Exercise prompt => Report each line of the entries below that has the word "holds" in it.

Collected data entries:

——————

Lemma sort_spec self :
  shape self -> shape (eui64set_sort self) /\ used (eui64set_sort self) ≡ₚ used self /\
  StronglySorted le_key (used (eui64set_sort self)) /\ num_entries (eui64set_sort self) = num_entries self /\
  max_entries (eui64set_sort self) = max_entries self.
Proof.
  intros Hsh. pose proof (length_used self Hsh) as Hl. destruct (Hsh) as [H1 H2].
  pose proof (qsort_perm (used self)) as Hp. pose proof (qsort_sorted (used self)) as Hs.
  pose proof (Permutation_length Hp) as Hpl.
  assert (used (eui64set_sort self) = qsort eui64set_compare (used self)) as E.
  { unfold used at 1, eui64set_sort. cbn. destruct (storage self) as [l|] eqn:El; cbn.
    - rewrite take_app_le by lia. apply take_ge. lia.
    - rewrite take_nil. symmetry. apply nil_length_inv. rewrite Hpl. unfold used. rewrite El. cbn. by rewrite take_nil. }
  rewrite E. split_and!; try done. split; [|done]. cbn. destruct (storage self) as [l|]; cbn; [|done].
  rewrite length_app, length_drop. lia.
Qed.

Lemma find_spec self m v : holds self m -> p <$> eui64set_find self v = m !! v.
Proof.
  intros [_ Hs Hn _ <-]. unfold eui64set_find. destruct (bsearch _ _ (used self)) as [i|] eqn:E; cbn.
  - destruct (bsearch_some _ _ _ Hs E) as (e & He & <-%compare_zero). rewrite He. cbn. symmetry. apply to_map_elem; [done|].
    by eapply list_elem_of_lookup_2.
  - symmetry. apply to_map_none. intros (e & -> & He)%list_elem_of_fmap. by apply (bsearch_none _ _ e Hs E), compare_zero.
Qed.

Lemma insert_spec self m v ptr :
  holds self m -> 0 <= v < 2 ^ 64 -> m !! v = None ->
  exists r self', eui64set_insert_and_sort self v ptr = Done (r, self') /\
    if eui64set_is_full self then r = 0 /\ self' = self else r = 1 /\ holds self' (<[v := ptr]> m).
Proof.
  intros [Hsh Hs Hn Hr Hm] Hv Hnone. pose proof (length_used self Hsh) as Hl. destruct (Hsh) as [H1 H2].
  unfold eui64set_insert_and_sort, eui64set_insert, eui64set_is_full.
  destruct (Z.ltb_spec (num_entries self) (max_entries self)) as [Hlt|Hge]; destruct (Z.leb_spec (max_entries self) (num_entries self)); try lia;
    [|obind; by eexists _, _].
  unfold store. destruct (storage self) as [l|] eqn:El; [|lia].
  destruct (Z.leb_spec 0 (num_entries self)); [|lia]. destruct (Z.ltb_spec (num_entries self) (Z.of_nat (length l))); [|lia].
  cbn [andb]. obind. change (1 =? 1) with true. cbv iota. eexists _, _. split; [done|]. split; [done|].
  set (self1 := mkSet _ _ _). assert (shape self1) as Hsh1 by (split; cbn; [by rewrite length_insert|lia]).
  assert (used self1 ≡ₚ mkEntry v ptr :: used self) as Hp.
  { unfold used. cbn. rewrite El. cbn. replace (Z.to_nat (num_entries self + 1)) with (S (Z.to_nat (num_entries self))) by lia.
    rewrite (take_S_r _ _ (mkEntry v ptr)) by (apply list_lookup_insert_eq; lia). rewrite take_insert_ge by lia.
    symmetry. apply Permutation_cons_append. }
  destruct (sort_spec self1 Hsh1) as (G1 & G2 & G3 & _). rewrite Hp in G2. rewrite <- Hm in Hnone. apply to_map_none in Hnone.
  destruct (perm_ok _ _ (<[v := ptr]> m) G2) as (G4 & G5 & G6); [by constructor|by constructor|by rewrite to_map_cons, Hm|]. by split.
Qed.

Lemma remove_spec self m v :
  holds self m -> (is_Some (m !! v) -> v = 2 ^ 64 - 1 \/ m !! (2 ^ 64 - 1) = None \/ m !! (2 ^ 64 - 1) = m !! v) ->
  exists r self' freed, eui64set_remove_and_sort self v = Done (r, self', freed) /\
    match m !! v with
    | None => r = 0 /\ self' = self /\ freed = None
    | Some q => r = 1 /\ holds self' (delete v m) /\ freed = if q =? 0 then None else Some q
    end.
Proof.
  intros Hh Hmax. pose proof (find_spec self m v Hh) as Hf. destruct (Hh) as [Hsh Hs Hn Hr Hm]. unfold eui64set_find in Hf.
  pose proof (length_used self Hsh) as Hl. destruct (Hsh) as [H1 H2]. unfold eui64set_remove_and_sort.
  destruct (bsearch _ _ (used self)) as [i|] eqn:E; cbn [mbind option_bind] in Hf; [|eexists _, _, _; split; [done|]; by rewrite <- Hf].
  destruct (bsearch_some _ _ _ Hs E) as (e & He & Hev%compare_zero). rewrite He in Hf |- *. cbn in Hf. rewrite <- Hf. cbn [or_fault]. obind.
  assert (v = 2 ^ 64 - 1 \/ m !! (2 ^ 64 - 1) = None \/ m !! (2 ^ 64 - 1) = m !! v) as Hmax' by (apply Hmax; by rewrite <- Hf). clear Hmax.
  pose proof (lookup_lt_Some _ _ _ He) as Hi. unfold store. destruct (storage self) as [l|] eqn:El; [|unfold used in Hi; rewrite El in Hi; cbn in Hi; rewrite take_nil in Hi; simpl in Hi; lia].
  destruct (Z.leb_spec 0 (Z.of_nat i)); [|lia]. destruct (Z.ltb_spec (Z.of_nat i) (Z.of_nat (length l))); [|lia]. cbn [andb]. obind.
  set (x := mkEntry (2 ^ 64 - 1) (p e)). cbv zeta.
  set (self1 := mkSet (Some _) (num_entries self) (max_entries self)).
  assert (shape self1) as Hsh1 by (split; cbn; [by rewrite length_insert|lia]).
  set (r := take i (used self) ++ drop (S i) (used self)).
  assert (used self ≡ₚ e :: r) as Hp1 by (rewrite <- (take_drop_middle _ _ _ He) at 1; symmetry; apply Permutation_middle).
  assert (used self1 ≡ₚ x :: r) as Hp2.
  { unfold used, self1. cbn. rewrite Nat2Z.id, take_insert_lt by lia. change (take (Z.to_nat (num_entries self)) l) with (take (Z.to_nat (num_entries self)) (default [] (Some l))).
    rewrite <- El. fold (used self). rewrite insert_take_drop by done. symmetry. apply Permutation_middle. }
  destruct (sort_spec self1 Hsh1) as (G5 & G6 & G7 & G8 & G9). rewrite Hp2 in G6.
  assert (keys (used self) ≡ₚ eui64 e :: keys r) as Hk by exact (fmap_Permutation eui64 _ _ Hp1).
  pose proof Hn as Hn'. assert (v ∉ keys r /\ NoDup (keys r)) as [Hvr Hnr].
  { rewrite Hk in Hn'. apply list.NoDup_cons in Hn'. by rewrite Hev in Hn'. }
  assert (Forall (fun k => 0 <= k < 2 ^ 64) (keys r)) as Hrr.
  { rewrite Hk in Hr.
    by apply Forall_cons_iff in Hr as [_ ?]. }
  assert (to_map r = delete v m) as Hmr.
  { rewrite <- Hm, (to_map_perm _ _ Hp1 Hn), to_map_cons, Hev, delete_insert_id; [done|]. by apply to_map_none. }
  destruct (sorted_last (used (eui64set_sort self1)) r x G7 G6) as [G10 G11].
  { intros y Hy. assert (eui64 y ∈ keys r) as Hky by (by apply list_elem_of_fmap_2). rewrite list.Forall_forall in Hrr.
    specialize (Hrr _ Hky). cbn. destruct (decide (eui64 y = 2 ^ 64 - 1)) as [Ey|]; [right|left; lia]. rewrite Ey in Hky.
    assert (y ∈ used self) as Hyu by (rewrite Hp1; by right). destruct Hmax' as [-> | [Hmax|Hmax]]; [done| |].
    - rewrite <- Hm in Hmax. apply to_map_none in Hmax. destruct Hmax. rewrite Hk. by right.
    - rewrite <- Hf, <- Hm, <- Ey, (to_map_elem _ y Hn Hyu) in Hmax. destruct y as [ey py]. cbn in *. subst x. by simplify_eq. }
  eexists _, _, _. split; [done|]. split; [done|]. split; [|done].
  set (self2 := mkSet _ _ _). assert (used self2 = take (length r) (used (eui64set_sort self1))) as Eu.
  { unfold used. cbn [num_entries storage self2]. rewrite take_take. f_equal.
    pose proof (Permutation_length Hp1) as Hlen. cbn [length] in Hlen. rewrite G8. cbn. lia. }
  destruct (perm_ok _ _ (delete v m) G10 Hnr Hrr Hmr) as (G12 & G13 & G14). split; rewrite ?Eu; try done.
  destruct G5 as [G5 G5']. split; cbn; [done|]. rewrite G8 in *. cbn in *. lia.
Qed.

Lemma init_holds max ok : fst (eui64set_init max ok) = 0 -> holds (snd (eui64set_init max ok)) ∅.
Proof.
  unfold eui64set_init. destruct (Z.ltb_spec 0 max); [destruct ok|]; intros E; try done.
  - split; [split; cbn; [rewrite length_replicate; lia|lia]|..]; unfold used; cbn; try done; constructor.
  - split; [split; cbn; lia|..]; unfold used; cbn; try done; constructor.
Qed.

Lemma clear_holds self m : holds self m -> holds (eui64set_clear self) ∅.
Proof.
  intros [[H1 H2] _ _ _ _]. split; [by split; cbn; [|lia]|..]; unfold used; cbn; rewrite ?take_0; try done; constructor.
Qed.
End refinement.

(** ** A conforming C library *)
Definition cmp_le (cmp : eui64set_entry -> eui64set_entry -> Z) (x y : eui64set_entry) : Prop := cmp x y <= 0.

#[global] Instance cmp_le_dec cmp : RelDecision (cmp_le cmp).
Proof. intros x y. unfold cmp_le. apply _. Defined.

Lemma cmp_le_key x y : cmp_le eui64set_compare x y <-> le_key x y.
Proof. unfold cmp_le, eui64set_compare, le_key. destruct (Z.ltb_spec (eui64 x) (eui64 y)), (Z.ltb_spec (eui64 y) (eui64 x)); lia. Qed.

(** A stable merge sort, and a search from the front. *)
Definition plain_libc : CLib := {|
  qsort := fun cmp l => merge_sort (cmp_le cmp) l;
  bsearch := fun cmp key l => fst <$> list_find (fun e => cmp key e = 0) l |}.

——————

Solved exercise =>
Lemma find_spec self m v : holds self m -> p <$> eui64set_find self v = m !! v.
  holds self m -> 0 <= v < 2 ^ 64 -> m !! v = None ->
    if eui64set_is_full self then r = 0 /\ self' = self else r = 1 /\ holds self' (<[v := ptr]> m).
  holds self m -> (is_Some (m !! v) -> v = 2 ^ 64 - 1 \/ m !! (2 ^ 64 - 1) = None \/ m !! (2 ^ 64 - 1) = m !! v) ->
    | Some q => r = 1 /\ holds self' (delete v m) /\ freed = if q =? 0 then None else Some q
Lemma init_holds max ok : fst (eui64set_init max ok) = 0 -> holds (snd (eui64set_init max ok)) ∅.
Lemma clear_holds self m : holds self m -> holds (eui64set_clear self) ∅.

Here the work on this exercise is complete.